Un movimento realmente progressista, futurista e presentista, dovrebbe invece urgentemente ragionare su un concetto di crescita della ricchezza ed, a tale uopo, in un’agenda finalmente socio-urgica, e non solo socio-logica, agire per movimentare i capitali, che oggi ristagnano senza alimentare alcuna crescita. Movimentare i capitali non significa necessariamente che lo stato debba risucchiarne porzioni crescenti per poi occuparsi di ridistribuirli o reinvestirli. Sappiamo ormai che poi gran parte del gettito fiscale sparisce in capaci tasche che poco o nulla hanno a che vedere con serie politiche di investimento pubblico. Movimentazione dei capitali in direzione utile al progresso sociale dovrà significare piuttosto tassare i capitali immobilizzati, invece che i capitali tout-court. Ma, ancor più, significa sviluppare politiche di incentivi e sgravi fiscali, intelligentemente orientate a favorire iniziative industriali e di ricerca funzionali al vero progresso.

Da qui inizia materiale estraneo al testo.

(* ===== verification/BigDecPow.v ===== *)
(** * [osmomath.BigDec]: powers, logarithms, roots and [Exp2]
    ([osmomath/decimal.go], [osmomath/exp2.go])

    Loops are [Fixpoint]s on a fuel argument; the fuel each caller passes is
    proved sufficient ([power_loop_fuel], [normalize_up_fuel],
    [normalize_down_fuel]), the loops with a fixed iteration count take that
    count. *)

From Stdlib Require Import ZArith Lia List Bool String.
From S2P Require Import Prelude GoBig BigInt BigDec.
Import ListNotations.

Abbreviation P36 := defaultBigDecPrecisionReuse.

(** ** Integer powers: square and multiply *)

(** [for i := power; i > 1; { if i%2 != 0 { tmp = tmp.MulMut(d) }; i /= 2;
    d = d.MulMut(d) }; return d.MulMut(tmp)] *)
Fixpoint power_loop (fuel : nat) (tmp d i : Z) : Res Z :=
  if i >? 1 then
    match fuel with
    | O => Panic "out of fuel"
    | S fuel' =>
        tmp' <- (if negb (i mod 2 =? 0) then BigDec.MulMut tmp d else Ok tmp) ;;
        d' <- BigDec.MulMut d d ;;
        power_loop fuel' tmp' d' (i / 2)
    end
  else BigDec.MulMut d tmp.

(** A [uint64] exponent is halved at most 64 times. *)
Definition PowerIntegerMut (d power : Z) : Res Z :=
  if power =? 0 then Ok OneBigDec else
  if power =? 1 then Ok d else
  if power =? 2 then BigDec.MulMut d d else
  power_loop 64 OneBigDec d power.

Definition PowerInteger (d power : Z) : Res Z := PowerIntegerMut d power.

(** ** Base-2 logarithm *)

Definition maxLog2Iterations : nat := 300.
Definition negOneBigDec : Z := - P36.
Definition oneHalfBigDec : Z := 5 * 10 ^ 35.
Definition logOfEbase2 : Z := 1442695040888963407359924681001892137.
Definition tickLogOf2 : Z := 144262291094554178391070900057480.

(** [for xCopy.LT(oneBigDec) { xCopy.i.Lsh(xCopy.i, 1); y.AddMut(negOneBigDec) }] *)
Fixpoint normalize_up (fuel : nat) (x y : Z) : Res (Z * Z) :=
  if LT x OneBigDec then
    match fuel with
    | O => Panic "out of fuel"
    | S fuel' => y' <- BigDec.AddMut y negOneBigDec ;; normalize_up fuel' (Lsh x 1) y'
    end
  else Ok (x, y).

(** [for xCopy.GTE(twoBigDec) { xCopy.i.Rsh(xCopy.i, 1); y.AddMut(oneBigDec) }] *)
Fixpoint normalize_down (fuel : nat) (x y : Z) : Res (Z * Z) :=
  if GTE x twoBigDec then
    match fuel with
    | O => Panic "out of fuel"
    | S fuel' => y' <- BigDec.AddMut y OneBigDec ;; normalize_down fuel' (Rsh x 1) y'
    end
  else Ok (x, y).

(** The mantissa loop, [n] iterations left. *)
Fixpoint log2_loop (n : nat) (x y b : Z) : Res Z :=
  match n with
  | O => Ok y
  | S n' =>
      x' <- BigDec.MulMut x x ;;
      if GTE x' twoBigDec
      then y' <- BigDec.AddMut y b ;; log2_loop n' (Rsh x' 1) y' (Rsh b 1)
      else log2_loop n' x' y (Rsh b 1)
  end.

Definition LogBase2 (x : Z) : Res Z :=
  if LTE x ZeroBigDec then Panic "log is not defined at <= 0" else
  '(x1, y1) <- normalize_up 120 x ZeroBigDec ;;
  '(x2, y2) <- normalize_down (Z.to_nat (Z.log2 x1)) x1 y1 ;;
  log2_loop maxLog2Iterations x2 y2 oneHalfBigDec.

Definition Ln (x : Z) : Res Z := log2x <- LogBase2 x ;; BigDec.Quo log2x logOfEbase2.
Definition TickLog (x : Z) : Res Z := log2x <- LogBase2 x ;; BigDec.Quo log2x tickLogOf2.
Definition CustomBaseLog (x base : Z) : Res Z :=
  if LTE base ZeroBigDec || Equal base OneBigDec then Panic "log is not defined at base <= 0 or base == 1" else
  log2x_argument <- LogBase2 x ;;
  log2x_base <- LogBase2 base ;;
  BigDec.Quo log2x_argument log2x_base.

(** ** Newton's nth root *)

Definition maxApproxRootIterations : nat := 100.

(** One fuel unit per iteration of
    [for iter := 0; delta.Abs().GT(SmallestBigDec()) && iter < maxApproxRootIterations; iter++]. *)
Fixpoint root_loop (iters : nat) (d root guess delta : Z) : Res Z :=
  match iters with
  | O => Ok guess
  | S iters' =>
      if GT (BigDec.Abs delta) SmallestBigDec then
        prev0 <- PowerInteger guess (uint64 (root - 1)) ;;
        let prev := if BigDec.IsZero prev0 then SmallestBigDec else prev0 in
        delta1 <- BigDec.Quo d prev ;;
        delta2 <- BigDec.SubMut delta1 guess ;;
        delta3 <- BigDec.QuoInt delta2 root ;;
        guess' <- BigDec.Add guess delta3 ;;
        root_loop iters' d root guess' delta3
      else Ok guess
  end.

Definition approx_root_nonneg (d root : Z) : Res Z :=
  if (root =? 1) || BigDec.IsZero d || Equal d OneBigDec then Ok d else
  if root =? 0 then Ok OneBigDec else
  root_loop maxApproxRootIterations d root OneBigDec OneBigDec.

(** The deferred [recover] turns a panic into an error. *)
Definition recovered {A} (r : Res A) : Res A :=
  match r with Panic m => Err m | _ => r end.

Definition ApproxRoot (d root : Z) : Res Z :=
  recovered
    (if BigDec.IsNegative d then
       d' <- BigDec.MulInt64 d (-1) ;;
       absRoot <- recovered (approx_root_nonneg d' root) ;;
       BigDec.MulInt64 absRoot (-1)
     else approx_root_nonneg d root).

Definition ApproxSqrt (d : Z) : Res Z := ApproxRoot d 2.

(** ** [Exp2]: rational approximation of 2^x *)

Definition numeratorCoefficients13Param : list Z :=
  [ 1000000000000000000000044212244679434;
    352032455817400196452603772766844426;
    56507868883666405413116800969512484;
    5343900728213034434757419480319916;
    317708814342353603087543715930732;
    11429747507407623028722262874632;
    198381965651614980168744540366 ].

Definition denominatorCoefficients13Param : list Z :=
  [ 1000000000000000000000000000000000000;
    - 341114724742545112949699755780593311;
    52724071627342653404436933178482287;
    - 4760950735524957576233524801866342;
    267168475410566529819971616894193;
    - 8923715368802211181557353097439;
    140277233177373698516010555916 ].

(** 2^9, computed as [MustNewBigDecFromStr("2").PowerInteger(9)]. *)
Definition maxSupportedExponent : Z := 512 * P36.

(** The accumulation loop over the remaining coefficient pairs. *)
Fixpoint cheb_loop (cs : list (Z * Z)) (x x_exp_i h_x p_x : Z) : Res (Z * Z) :=
  match cs with
  | [] => Ok (h_x, p_x)
  | (cn, cd) :: cs' =>
      x_exp_i' <- BigDec.MulMut x_exp_i x ;;
      tn <- BigDec.Mul cn x_exp_i' ;;
      h_x' <- BigDec.AddMut h_x tn ;;
      td <- BigDec.Mul cd x_exp_i' ;;
      p_x' <- BigDec.AddMut p_x td ;;
      cheb_loop cs' x x_exp_i' h_x' p_x'
  end.

Definition exp2ChebyshevRationalApprox (x : Z) : Res Z :=
  if LT x ZeroBigDec || GT x OneBigDec then Panic "exponent must be in the range [0, 1]" else
  if BigDec.IsZero x then Ok OneBigDec else
  if Equal x OneBigDec then Ok twoBigDec else
  '(h_x, p_x) <- cheb_loop (tl (combine numeratorCoefficients13Param denominatorCoefficients13Param))
                   x OneBigDec (hd 0 numeratorCoefficients13Param) (hd 0 denominatorCoefficients13Param) ;;
  BigDec.QuoMut h_x p_x.

Definition Exp2 (exponent : Z) : Res Z :=
  if BigDec.IsNegative exponent then Panic "negative exponent is not supported" else
  if GT (BigDec.Abs exponent) maxSupportedExponent then Panic "integer exponent is too large" else
  integerExponent <- BigDec.TruncateDec exponent ;;
  fractionalExponent <- BigDec.Sub exponent integerExponent ;;
  fractionalResult <- exp2ChebyshevRationalApprox fractionalExponent ;;
  n <- BigDec.TruncateInt integerExponent ;;
  shift <- BigInt.Uint64 n ;;
  Ok (Lsh fractionalResult shift).

Definition Power (d power : Z) : Res Z :=
  if BigDec.IsNegative d then Panic "negative base is not supported for Power()" else
  if BigDec.IsNegative power then Panic "negative power is not supported for Power()" else
  if GT (BigDec.Abs power) maxSupportedExponent then Panic "integer exponent is too large" else
  if IsInteger power then
    n <- BigDec.TruncateInt power ;; u <- BigInt.Uint64 n ;; PowerInteger d u
  else
  if BigDec.IsZero power then Ok OneBigDec else
  if BigDec.IsZero d then Ok ZeroBigDec else
  if LT d OneBigDec then Panic "Power() is not supported for base < 1" else
  if Equal d twoBigDec then Exp2 power else
  l <- LogBase2 d ;; e <- BigDec.Mul l power ;; Exp2 e.

(** ** Integer powers: correctness *)

(** Square and multiply preserves any relation [Q exponent value] that
    rounded multiplication preserves, up to exponent [N]. *)
Section PowerLoop.
Variable N : Z.
Variable Q : Z -> Z -> Prop.
Hypothesis Qmul : forall a c v w,
  Q a v -> Q c w -> 0 <= a -> 1 <= c -> a + c <= N -> exists r, BigDec.MulMut v w = Ok r /\ Q (a + c) r.

Lemma power_loop_fuel fuel : forall tmp d i t m,
  Q t tmp -> Q m d -> 0 <= t -> 1 <= m -> 1 <= i < 2 ^ (Z.of_nat fuel + 1) -> m * i + t <= N ->
  exists r, power_loop fuel tmp d i = Ok r /\ Q (m * i + t) r.
Proof.
  induction fuel as [|fuel IH]; intros tmp d i t m Qt Qm Ht Hm Hi HN; cbn [power_loop];
    destruct (Z.gtb_spec i 1) as [Gi | Li].
  - cbn in Hi. lia.
  - destruct (Qmul t m tmp d Qt Qm Ht Hm ltac:(nia)) as (r & E & Qr).
    unfold BigDec.MulMut in *. rewrite Z.mul_comm. exists r. split; [assumption|].
    now replace (m * i + t) with (t + m) by nia.
  - pose proof (Z.div_mod i 2 ltac:(lia)) as Ed.
    pose proof (Z.mod_pos_bound i 2 ltac:(lia)).
    assert (Hi2 : 1 <= i / 2 < 2 ^ (Z.of_nat fuel + 1)).
    { replace (Z.of_nat (S fuel) + 1) with (Z.succ (Z.of_nat fuel + 1)) in Hi by lia.
      rewrite Z.pow_succ_r in Hi by lia. lia. }
    destruct (Qmul m m d d Qm Qm ltac:(lia) Hm ltac:(nia)) as (d' & Ed' & Qd').
    destruct (Z.eqb_spec (i mod 2) 0) as [Ev | Od]; cbn [negb bind].
    + rewrite Ed'. cbn [bind].
      destruct (IH tmp d' (i / 2) t (m + m) Qt Qd' Ht ltac:(lia) Hi2 ltac:(nia)) as (r & E & Qr).
      exists r. split; [assumption|]. replace (m * i + t) with ((m + m) * (i / 2) + t) by nia. assumption.
    + destruct (Qmul t m tmp d Qt Qm Ht Hm ltac:(nia)) as (t' & Et' & Qt').
      rewrite Et', Ed'. cbn [bind].
      destruct (IH t' d' (i / 2) (t + m) (m + m) Qt' Qd' ltac:(lia) ltac:(lia) Hi2 ltac:(nia)) as (r & E & Qr).
      exists r. split; [assumption|]. replace (m * i + t) with ((m + m) * (i / 2) + (t + m)) by nia. assumption.
  - destruct (Qmul t m tmp d Qt Qm Ht Hm ltac:(nia)) as (r & E & Qr).
    unfold BigDec.MulMut in *. rewrite Z.mul_comm. exists r. split; [assumption|].
    now replace (m * i + t) with (t + m) by nia.
Qed.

Mi riferisco, come scritto più volte in altri articoli, al settore new space: veicoli di trasporto terra orbita interamente riutilizzabili, sviluppo del trasporto di passeggeri civili nello spazio, di stabilimenti industriali manifatturieri orbitali e nello spazio geo-lunare, utilizzo di tecnologie additive per produzione ed assemblaggio di satelliti direttamente in orbita. Perfino l’industria 4.0, sulla quale si ripongono oggi tante speranze, non servirà a nulla, se non innescherà l’espansione civile nello spazio.

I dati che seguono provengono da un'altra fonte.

Lemma price_tick_max p r : 10 ^ 6 <= p <= 10 ^ 74 -> CalculatePriceToTick p = Ok r -> r <= MaxTick.
Proof.
  intros Hp Hr. destruct (CalculatePriceToTick_spec p Hp) as (idx & s & Hi & E & _ & _ & Bs).
  rewrite E in Hr. apply Ok_inj in Hr. subst r. pose proof prec_pos as HP.
  assert (s / P36 <= 9000000) by (apply Z.div_le_upper_bound; lia). unfold MaxTick. lia.
Qed.

(** The candidate taken from the squared price is off by at most one. *)
Lemma candidate_tick sp :
  sqrt_domain sp ->
  exists p t, BigDec.Mul sp sp = Ok p /\ CalculatePriceToTick p = Ok t /\ MinCurrentTick <= t <= MaxTick /\
    (MinCurrentTick <= t - 1 -> tick_sqrt_price (t - 1) <= sp) /\
    (t + 1 <= MaxTick -> sp < tick_sqrt_price (t + 1)).
Proof.
  intros H. pose proof H as [L U]. destruct (sqrt_domain_price sp H) as (p & Ep & Np & Hp).
  destruct (CalculatePriceToTick_spec p Hp) as (idx & s & _ & Et & _).
  set (t := s / P36 + 9000000 * idx) in *. exists p, t.
  split; [assumption | split; [assumption|]].
  assert (V2 : MinInitializedTickV2 <= MinCurrentTick) by discriminate.
  assert (Lo : MinCurrentTick <= t).
  { apply (price_to_tick_ge p); auto. apply (square_reaches _ sp); auto; unfold MinCurrentTick, MinInitializedTick, MaxTick; lia. }
  pose proof (price_tick_max p t Hp Et) as Hi.
  split; [lia|]. assert (0 <= sp) by (assert (0 <= tick_sqrt_price MinCurrentTick) by (vm_compute; discriminate); lia).
  split; intros Hb.
  - destruct (Z_le_gt_dec (tick_sqrt_price (t - 1)) sp) as [|G]; [assumption | exfalso].
    destruct (Z.eq_dec (t - 1) MinCurrentTick) as [E1 | N1]; [rewrite E1 in G; lia|].
    assert (MinInitializedTick <= t - 1) by (unfold MinCurrentTick in *; lia).
    pose proof (square_stays_below (t - 1) sp p ltac:(lia) ltac:(lia) Np Hp) as B.
    pose proof (price_to_tick_le p (t - 1) t Hp ltac:(lia) Et B). lia.
  - destruct (Z_lt_ge_dec sp (tick_sqrt_price (t + 1))) as [|G]; [assumption | exfalso].
    pose proof (square_reaches (t + 1) sp p ltac:(lia) ltac:(lia) Np) as B.
    pose proof (price_to_tick_ge p (t + 1) t Hp ltac:(lia) Et B). lia.
Qed.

Per uscire dal paradigma della somma zero basta un semplice ragionamento, un classico “uovo di Colombo”, come quello che ha portato Elon Musk, recentemente, a sviluppare lanciatori a due stadi completamente riutilizzabili, visto che ancora non siamo in grado di sviluppare un veicolo single stage to orbit. Il ragionamento è questo: se le risorse materiali del nostro pianeta natale costringono ormai la civiltà degli otto miliardi di abitanti ad un’economia permanentemente a somma zero, le risorse del sistema solare, a cominciare da quelle della luna e degli asteroidi vicini alla terra, permettono di uscire da questa gabbia, e di tornare ad orientarci al vero progresso, vale a dire il processo socio-economico a somma crescente. In un contesto economico crescente, poiché basato su risorse materiali ed energetiche virtualmente infinite, l’ascensore sociale tornerà a mettersi in movimento, verso l’alto.

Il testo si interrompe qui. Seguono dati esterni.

(* ===== verification/SdkMath.v ===== *)
(** * The interface of [cosmossdk.io/math]

    [osmomath.Dec] and [osmomath.Int] are aliases ([osmomath/sdk_math_alias.go])
    of [LegacyDec] and [Int] of the Cosmos SDK, which is not part of the
    repository.  The components that call it are written against the operations
    of the class [SdkMath]; a [LegacyDec] is the integer behind [BigIntMut()]
    (18 decimals) and an [Int] is the integer itself, so comparisons, [IsZero],
    [IsNegative] and [Neg] are those of [Z].  [SdkMathSpec] states the
    documented behaviour that the theorems rely on: sums are exact, the
    directed products and quotients err in the stated direction by less than
    one unit, and an operation panics rather than wrap when its result needs
    more than 315 bits.  [sdk_ref] is an implementation of the interface, which
    shows that the laws can hold and which the concrete examples run. *)

From Stdlib Require Import ZArith Lia List Bool String.
From S2P Require Import Prelude GoBig BigInt BigDec.

Class SdkMath : Type := {
  dec_Add : Z -> Z -> Res Z;
  dec_Sub : Z -> Z -> Res Z;
  dec_MulTruncate : Z -> Z -> Res Z;
  dec_MulRoundUp : Z -> Z -> Res Z;
  dec_QuoTruncate : Z -> Z -> Res Z;
  dec_QuoRoundUp : Z -> Z -> Res Z;
  dec_Quo : Z -> Z -> Res Z;
  dec_Min : Z -> Z -> Z;
  dec_Ceil : Z -> Res Z;
  dec_TruncateInt : Z -> Res Z;
  int_ToLegacyDec : Z -> Res Z;
  int_QuoRaw : Z -> Z -> Res Z;
  int_Add : Z -> Z -> Res Z;
  int_Sub : Z -> Z -> Res Z
}.

(** One whole token, [osmomath.OneDec()], and [osmomath.SmallestDec()]. *)
Definition OneDec : Z := 10 ^ 18.
Definition SmallestDec : Z := 1.

Definition sdk_fits (x : Z) : Prop := Z.abs x < 2 ^ 315.

Class SdkMathSpec (S : SdkMath) : Prop := {
  dec_Add_exact a b r : dec_Add a b = Ok r -> r = a + b;
  dec_Add_total a b : sdk_fits (a + b) -> dec_Add a b = Ok (a + b);
  (** These methods have no error result. *)
  dec_Add_noerr a b e : dec_Add a b <> Err e;
  dec_Sub_noerr a b e : dec_Sub a b <> Err e;
  dec_Sub_exact a b r : dec_Sub a b = Ok r -> r = a - b;
  dec_Sub_total a b : sdk_fits (a - b) -> dec_Sub a b = Ok (a - b);
  dec_MulTruncate_bound a b r :
    0 <= a -> 0 <= b -> dec_MulTruncate a b = Ok r ->
    r * OneDec <= a * b < (r + 1) * OneDec;
  dec_MulRoundUp_bound a b r :
    0 <= a -> 0 <= b -> dec_MulRoundUp a b = Ok r ->
    a * b <= r * OneDec < a * b + OneDec;
  dec_MulRoundUp_total a b :
    0 <= a -> 0 <= b -> sdk_fits (cdiv (a * b) OneDec) -> is_ok (dec_MulRoundUp a b) = true;
  dec_QuoTruncate_bound a b r :
    0 <= a -> 0 < b -> dec_QuoTruncate a b = Ok r ->
    r * b <= a * OneDec < (r + 1) * b;
  (** [QuoRoundUp] goes through an intermediate quotient of 36 decimals, which
      is truncated before the result is rounded up. *)
  dec_QuoRoundUp_bound a b r :
    0 <= a -> 0 < b -> dec_QuoRoundUp a b = Ok r ->
    a * 10 ^ 36 < (r * OneDec + 1) * b /\ (r - 1) * b < a * OneDec;
  dec_QuoRoundUp_total a b :
    0 <= a -> 0 < b -> sdk_fits (a * 10 ^ 36) -> is_ok (dec_QuoRoundUp a b) = true;
  (** [Quo] rounds to nearest. *)
  dec_Quo_bound a b r :
    0 <= a -> 0 < b -> dec_Quo a b = Ok r -> Z.abs (r * b - a * OneDec) <= b;
  dec_Min_exact a b : dec_Min a b = Z.min a b;
  dec_Ceil_exact a r : dec_Ceil a = Ok r -> r = cdiv a OneDec * OneDec;
  dec_TruncateInt_exact a r : dec_TruncateInt a = Ok r -> r = Z.quot a OneDec;
  int_ToLegacyDec_exact a r : int_ToLegacyDec a = Ok r -> r = a * OneDec;
  int_QuoRaw_exact a b r : int_QuoRaw a b = Ok r -> b <> 0 /\ r = Z.quot a b;
  int_QuoRaw_total a b : b <> 0 -> Z.abs a < 2 ^ 255 -> int_QuoRaw a b = Ok (Z.quot a b);
  int_ToLegacyDec_total a : Z.abs a < 2 ^ 255 -> int_ToLegacyDec a = Ok (a * OneDec);
  int_Add_exact a b r : int_Add a b = Ok r -> r = a + b;
  int_Add_total a b : Z.abs (a + b) < 2 ^ 255 -> int_Add a b = Ok (a + b);
  int_Sub_total a b : Z.abs (a - b) < 2 ^ 255 -> int_Sub a b = Ok (a - b);
  int_Sub_exact a b r : int_Sub a b = Ok r -> r = a - b
}.

(** Replace the results of exact operations by their values. *)
Ltac dec_exact :=
  repeat match goal with
  | H : dec_Add _ _ = Ok _ |- _ => apply dec_Add_exact in H; subst
  | H : dec_Sub _ _ = Ok _ |- _ => apply dec_Sub_exact in H; subst
  | H : dec_Ceil _ = Ok _ |- _ => apply dec_Ceil_exact in H; subst
  | H : dec_TruncateInt _ = Ok _ |- _ => apply dec_TruncateInt_exact in H; subst
  | H : int_Add _ _ = Ok _ |- _ => apply int_Add_exact in H; subst
  | H : int_Sub _ _ = Ok _ |- _ => apply int_Sub_exact in H; subst
  | H : int_ToLegacyDec _ = Ok _ |- _ => apply int_ToLegacyDec_exact in H; subst
  end.

(** ** A reference implementation *)

Definition sdk_check (x : Z) : Res Z :=
  if BitLen x >? 315 then Panic "Int overflow" else Ok x.

Lemma sdk_check_ok x r : sdk_check x = Ok r -> r = x.
Proof. unfold sdk_check. case_if; congruence. Qed.

Lemma sdk_check_noerr x e : sdk_check x <> Err e.
Proof. unfold sdk_check. case_if; discriminate. Qed.

Lemma sdk_check_total x : sdk_fits x -> sdk_check x = Ok x.
Proof.
  unfold sdk_fits, sdk_check. intros H.
  destruct (Z.gtb_spec (BitLen x) 315) as [G|]; [|reflexivity].
  apply BitLen_le in H; lia.
Qed.

(** [Int] is limited to 256 bits. *)
Definition int_check (x : Z) : Res Z :=
  if BitLen x >? 256 then Panic "Int overflow" else Ok x.

Lemma int_check_ok x r : int_check x = Ok r -> r = x.
Proof. unfold int_check. case_if; congruence. Qed.

Lemma int_check_total x : Z.abs x < 2 ^ 255 -> int_check x = Ok x.
Proof.
  unfold int_check. intros H. destruct (Z.gtb_spec (BitLen x) 256) as [G|]; [|reflexivity].
  apply BitLen_le in H; lia.
Qed.

#[export] Instance sdk_ref : SdkMath := {|
  dec_Add a b := sdk_check (a + b);
  dec_Sub a b := sdk_check (a - b);
  dec_MulTruncate a b := sdk_check (Z.quot (a * b) OneDec);
  dec_MulRoundUp a b := sdk_check (cdiv (a * b) OneDec);
  dec_QuoTruncate a b := q <- bigQuo (a * OneDec) b ;; sdk_check q;
  dec_QuoRoundUp a b :=
    if b <=? 0 then Panic "division by zero" else sdk_check (cdiv (a * OneDec) b);
  dec_Quo a b :=
    if b =? 0 then Panic "division by zero"
    else q <- bigQuo (2 * a * OneDec + b) (2 * b) ;; sdk_check q;
  dec_Min a b := Z.min a b;
  dec_Ceil a := Ok (cdiv a OneDec * OneDec);
  dec_TruncateInt a := Ok (Z.quot a OneDec);
  int_ToLegacyDec a := sdk_check (a * OneDec);
  int_QuoRaw a b := bigQuo a b;
  int_Add a b := int_check (a + b);
  int_Sub a b := int_check (a - b)
|}.

Lemma OneDec_pos : 0 < OneDec.
Proof. reflexivity. Qed.

Lemma sdk_fits_le x y : Z.abs x <= Z.abs y -> sdk_fits y -> sdk_fits x.
Proof. unfold sdk_fits. lia. Qed.

Lemma cdiv_abs_le a b : 0 <= a -> 0 < b -> Z.abs (cdiv a b) <= Z.abs a.
Proof.
  intros Ha Hb. pose proof (cdiv_spec a b Hb). pose proof (cdiv_nonneg a b Hb Ha). nia.
Qed.

Lemma sdk_check_is_ok x : sdk_fits x -> is_ok (sdk_check x) = true.
Proof. intros H. now rewrite sdk_check_total. Qed.

#[export] Instance sdk_ref_spec : SdkMathSpec sdk_ref.
Proof.
  pose proof OneDec_pos as P. split; cbn [dec_Add dec_Sub dec_MulTruncate dec_MulRoundUp
    dec_QuoTruncate dec_QuoRoundUp dec_Quo dec_Min dec_Ceil dec_TruncateInt int_ToLegacyDec int_QuoRaw int_Add int_Sub sdk_ref].
  - intros a b r. apply sdk_check_ok.
  - intros a b. apply sdk_check_total.
  - intros a b e. apply sdk_check_noerr.
  - intros a b e. apply sdk_check_noerr.
  - intros a b r. apply sdk_check_ok.
  - intros a b. apply sdk_check_total.
  - intros a b r Ha Hb H. apply sdk_check_ok in H as ->.
    rewrite quot_nonneg by nia. pose proof (div_spec (a * b) OneDec P). lia.
  - intros a b r Ha Hb H. apply sdk_check_ok in H as ->.
    pose proof (cdiv_spec (a * b) OneDec P). lia.
  - intros a b Ha Hb H. now apply sdk_check_is_ok.
  - intros a b r Ha Hb H. rewrite bigQuo_ok in H by lia. cbn [bind] in H.
    apply sdk_check_ok in H as ->. rewrite quot_nonneg by nia.
    pose proof (div_spec (a * OneDec) b Hb). lia.
  - intros a b r Ha Hb H. destruct (Z.leb_spec b 0); [lia|]. apply sdk_check_ok in H as ->.
    pose proof (cdiv_spec (a * OneDec) b Hb). change (10 ^ 36) with (OneDec * OneDec). nia.
  - intros a b Ha Hb H. destruct (Z.leb_spec b 0); [lia|]. apply sdk_check_is_ok. revert H.
    apply sdk_fits_le. change (10 ^ 36) with (OneDec * OneDec).
    pose proof (cdiv_abs_le (a * OneDec) b ltac:(nia) Hb). nia.
  - intros a b r Ha Hb H. destruct (Z.eqb_spec b 0); [lia|]. rewrite bigQuo_ok in H by lia.
    cbn [bind] in H. apply sdk_check_ok in H as ->. rewrite quot_nonneg by nia.
    pose proof (div_spec (2 * a * OneDec + b) (2 * b) ltac:(lia)). nia.
  - reflexivity.
  - intros a r. congruence.
  - intros a r. congruence.
  - intros a r. apply sdk_check_ok.
  - intros a b r. apply bigQuo_inv.
  - intros a b Hb _. now apply bigQuo_ok.
  - intros a H. apply sdk_check_total. unfold sdk_fits. change (2 ^ 315) with (2 ^ 255 * 2 ^ 60).
    assert (OneDec < 2 ^ 60) by reflexivity. nia.
  - intros a b r. apply int_check_ok.
  - intros a b. apply int_check_total.
  - intros a b. apply int_check_total.
  - intros a b r. apply int_check_ok.
Qed.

È questo l’importante. Se, infatti, proviamo a lasciar andare l’odio di classe ed i meschini desideri di rivincita e vendetta, che cosa potrà mai importare veramente, a noi che abbiamo a cuore i diritti di tutti gli esseri umani, che i ricchi “paghino caro” per la loro ricchezza? Per quanto mi riguarda Bill Gates può anche diventare ancora più ricco, purchè ai miserabili sia data la possibilità di accedere ad un livello di vita dignitoso, chi già lavora abbia maggiori opportunità di impiego, i piccoli e medi imprenditori abbiano un formidabile aumento del mercato e dei contratti, nascano nuove imprese ogni giorno, alimentando così la crescita sociale complessiva. A me, umanista, fa molto male sapere che tanti milioni di bambini nel mondo non hanno da mangiare e non possono andare a scuola, che milioni di persone non hanno di che lavarsi e vivere dignitosamente. E che, in virtù di questo loro stato, costituiscono una massa di disperati disponibili per guerre ed orrori inaccettabili. Io non mi sento libero né completo, come essere umano, finchè perdura e peggiora questo stato di cose. Se continueremo a cercare di superare questo stato di cose mediante i concetti della redistribuzione, del risparmio e della tassazione vessatoria — tanto cari alle sinistre vecchie e decrepite anche quando si rifanno la facciata — non faremo che incrementare i conflitti, gli odi, le chiusure. Il risultato sarà la redistribuzione dell’odio e della povertà, e non certo della ricchezza. Il nostro obiettivo è infatti eliminare la povertà, e non la ricchezza.

Non solo il termine “progressista” sta vivendo una stagione di rispolvero. Anche il termine “rinascimento” conosce un percorso simile. Sono molti ormai a riempirsi la bocca di questo termine, senza avere neanche provato ad approfondire il concetto, che cosa ha significato nella storia, e che cosa significa oggi. Il pericolo è che queste parole — progresso e rinascimento — vengano svuotate del loro significato reale, e quindi diventino del tutto inefficaci, grazie all’uso improprio fattone dai mestieranti della politica, pronti a sporcare qualsiasi concetto, pur di avere una manciata di voti in più, ed un quarto d’ora di notorietà.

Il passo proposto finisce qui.